(Items from a data source)
■ ■ ■

Lemma flip_grid_active (j : nat) (g : list Tile) :
  length (querySelectorAll state_active (flip_grid targetWord j g)) = 0.
Proof.
  revert j. induction g as [|t g IH]; intros j; simpl; [reflexivity|].
  destruct (state_active t) eqn:Ht; rewrite querySelectorAll_cons, IH.
  - rewrite set_state_not_active. reflexivity.
  - rewrite Ht. reflexivity.
Qed.

Lemma flip_grid_not_data_letter (j : nat) (g : list Tile) :
  length (querySelectorAll not_data_letter (flip_grid targetWord j g)) =
  length (querySelectorAll not_data_letter g).
Proof.
  revert j. induction g as [|t g IH]; intros j; simpl; [reflexivity|].
  destruct (state_active t); rewrite !querySelectorAll_cons, IH; reflexivity.
Qed.

End Flips.

(** ** The three ways [submitGuess] ends *)

Section Submit.

Variable dictionary : list string.
Variable targetWord : string.

Lemma submitGuess_incomplete (p : Page) :
  length (getActiveTiles p) ≠ WORD_LENGTH →
  submitGuess dictionary targetWord p =
  showAlert "Not enough letters" (Some 1000) p.
Proof.
  intros H. unfold submitGuess.
  apply Nat.eqb_neq in H. rewrite H. reflexivity.
Qed.

Lemma submitGuess_invalid (p : Page) :
  length (getActiveTiles p) = WORD_LENGTH →
  in_dictionary dictionary (current_guess p) = false →
  submitGuess dictionary targetWord p =
  showAlert "Not in word list" (Some 1000) p.
Proof.
  intros H Hd. unfold submitGuess.
  apply Nat.eqb_eq in H. rewrite H. simpl.
  unfold in_dictionary, current_guess in Hd. rewrite Hd. reflexivity.
Qed.

Lemma submitGuess_valid (p : Page) :
  length (getActiveTiles p) = WORD_LENGTH →
  in_dictionary dictionary (current_guess p) = true →
  submitGuess dictionary targetWord p =
  foldl (λ q f, transitionend targetWord f q) (stopInteraction p)
        (imap (λ index tile,
                 flipTile tile index (getActiveTiles p) (current_guess p)
                          (stopInteraction p))
              (getActiveTiles p)).
Proof.
  intros H Hd. unfold submitGuess.
  apply Nat.eqb_eq in H. rewrite H. simpl.
  unfold in_dictionary, current_guess in Hd. rewrite Hd. reflexivity.
Qed.

Lemma submitGuess_valid_guessGrid (p : Page) :
  length (getActiveTiles p) = WORD_LENGTH →
  in_dictionary dictionary (current_guess p) = true →
  guessGrid (submitGuess dictionary targetWord p) =
  flip_grid targetWord 0 (guessGrid p).
Proof.
  intros H Hd. rewrite submitGuess_valid by assumption.
  rewrite foldl_transitionend_guessGrid.
  apply (flips_flip_grid targetWord (guessGrid p) [] 0). reflexivity.
Qed.

(** Callbacks other than the last one of the row leave the alerts and the
    listeners alone. *)
Lemma transitionend_inner (f : Flip) (p : Page) :
  f_index f + 1 ≠ f_length f →
  alertContainer (transitionend targetWord f p) = alertContainer p ∧
  listening (transitionend targetWord f p) = listening p.
Proof.
  intros H. unfold transitionend. destruct (f_key f); [|split; reflexivity].
  apply Nat.eqb_neq in H. rewrite H. split; reflexivity.
Qed.

Lemma foldl_transitionend_inner (fl : list Flip) (p : Page) :
  Forall (λ f, f_index f + 1 ≠ f_length f) fl →
  alertContainer (foldl (λ q f, transitionend targetWord f q) p fl) =
    alertContainer p ∧
  listening (foldl (λ q f, transitionend targetWord f q) p fl) = listening p.
Proof.
  revert p. induction fl as [|f fl IH]; intros p Hfl; [split; reflexivity|].
  inversion Hfl as [|? ? Hf Hrest]; subst. simpl.
  destruct (IH (transitionend targetWord f p) Hrest) as [-> ->].
  apply transitionend_inner, Hf.
Qed.

Lemma transitionend_last (f : Flip) (p : Page) (key : nat) :
  f_key f = Some key → f_index f + 1 = f_length f →
  ∃ q, guessGrid q = guessGrid (transitionend targetWord f p) ∧
       alertContainer q = alertContainer p ∧
       transitionend targetWord f p =
       checkWinLose targetWord (f_guess f) (startInteraction q).
Proof.
  intros Hk Hi. unfold transitionend. rewrite Hk.
  apply Nat.eqb_eq in Hi. rewrite Hi.
  eexists (set_keyboard _ (set_grid _ p)).
  split; [|split; [|reflexivity]].
  - rewrite checkWinLose_guessGrid. reflexivity.
  - reflexivity.
Qed.

Lemma transitionend_no_key (f : Flip) (p : Page) :
  f_key f = None →
  alertContainer (transitionend targetWord f p) = alertContainer p ∧
  listening (transitionend targetWord f p) = listening p.
Proof. intros Hk. unfold transitionend. rewrite Hk. split; reflexivity. Qed.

■ ■ ■

__The problem__. Reproduce exactly the line that holds "- reflexivity.", then every line after it, ending with the final line of the records above.

__Task result__.
  - reflexivity.
Qed.

Lemma transitionend_no_key (f : Flip) (p : Page) :
  f_key f = None →
  alertContainer (transitionend targetWord f p) = alertContainer p ∧
  listening (transitionend targetWord f p) = listening p.
Proof. intros Hk. unfold transitionend. rewrite Hk. split; reflexivity. Qed.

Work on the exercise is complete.